**What is required:** Under this line are the records; write out word for word the part that begins at the line containing "intros b. unfold" and ends at the line containing "destruct (load_decode op", and no more.

(Data entries)
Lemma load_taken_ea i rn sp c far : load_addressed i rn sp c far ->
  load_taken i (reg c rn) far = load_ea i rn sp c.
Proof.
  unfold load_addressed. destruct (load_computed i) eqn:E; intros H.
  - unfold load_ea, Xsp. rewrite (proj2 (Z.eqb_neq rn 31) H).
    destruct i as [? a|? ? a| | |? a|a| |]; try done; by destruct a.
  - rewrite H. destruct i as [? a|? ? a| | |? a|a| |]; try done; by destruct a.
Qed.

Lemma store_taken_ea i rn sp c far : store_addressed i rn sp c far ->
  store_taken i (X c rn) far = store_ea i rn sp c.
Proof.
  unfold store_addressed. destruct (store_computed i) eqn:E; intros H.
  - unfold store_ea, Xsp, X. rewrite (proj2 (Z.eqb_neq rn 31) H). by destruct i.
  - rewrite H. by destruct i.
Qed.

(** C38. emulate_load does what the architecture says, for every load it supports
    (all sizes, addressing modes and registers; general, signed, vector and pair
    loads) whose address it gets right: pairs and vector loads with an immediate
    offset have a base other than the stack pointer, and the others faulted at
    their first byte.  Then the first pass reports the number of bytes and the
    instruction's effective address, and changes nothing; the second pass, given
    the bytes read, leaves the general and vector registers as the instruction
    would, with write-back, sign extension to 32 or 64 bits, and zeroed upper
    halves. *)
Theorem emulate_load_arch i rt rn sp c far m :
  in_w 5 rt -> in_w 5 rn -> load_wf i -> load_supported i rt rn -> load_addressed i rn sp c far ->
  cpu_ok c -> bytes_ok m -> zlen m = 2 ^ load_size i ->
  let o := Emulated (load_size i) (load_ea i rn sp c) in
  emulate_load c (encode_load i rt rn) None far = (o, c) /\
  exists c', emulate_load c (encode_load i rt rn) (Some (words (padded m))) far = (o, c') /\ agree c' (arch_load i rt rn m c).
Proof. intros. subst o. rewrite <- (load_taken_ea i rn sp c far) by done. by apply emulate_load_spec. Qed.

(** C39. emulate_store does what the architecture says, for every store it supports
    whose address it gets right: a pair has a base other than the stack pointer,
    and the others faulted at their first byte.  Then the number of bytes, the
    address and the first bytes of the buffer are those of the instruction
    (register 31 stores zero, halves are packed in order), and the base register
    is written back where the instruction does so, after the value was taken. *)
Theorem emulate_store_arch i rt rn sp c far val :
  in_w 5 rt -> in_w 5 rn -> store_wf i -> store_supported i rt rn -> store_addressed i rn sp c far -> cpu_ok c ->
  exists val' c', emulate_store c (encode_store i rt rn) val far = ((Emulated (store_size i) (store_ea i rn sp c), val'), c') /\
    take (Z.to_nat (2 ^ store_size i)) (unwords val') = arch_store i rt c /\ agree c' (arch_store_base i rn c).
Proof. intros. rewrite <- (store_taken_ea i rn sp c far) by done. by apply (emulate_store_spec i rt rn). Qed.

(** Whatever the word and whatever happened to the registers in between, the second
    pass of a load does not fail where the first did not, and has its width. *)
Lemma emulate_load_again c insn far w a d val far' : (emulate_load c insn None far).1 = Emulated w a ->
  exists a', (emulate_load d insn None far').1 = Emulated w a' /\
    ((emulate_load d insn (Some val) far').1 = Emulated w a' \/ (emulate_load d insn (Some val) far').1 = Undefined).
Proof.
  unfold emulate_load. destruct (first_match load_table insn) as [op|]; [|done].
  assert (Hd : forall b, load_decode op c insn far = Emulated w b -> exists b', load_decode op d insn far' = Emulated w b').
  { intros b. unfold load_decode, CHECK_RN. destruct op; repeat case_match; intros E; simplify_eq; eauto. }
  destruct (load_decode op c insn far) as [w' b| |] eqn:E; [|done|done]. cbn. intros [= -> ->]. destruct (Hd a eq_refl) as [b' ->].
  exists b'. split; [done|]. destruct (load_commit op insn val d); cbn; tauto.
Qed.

**Expected answer:**
  { intros b. unfold load_decode, CHECK_RN. destruct op; repeat case_match; intros E; simplify_eq; eauto. }
  destruct (load_decode op c insn far) as [w' b| |] eqn:E; [|done|done]. cbn. intros [= -> ->]. destruct (Hd a eq_refl) as [b' ->].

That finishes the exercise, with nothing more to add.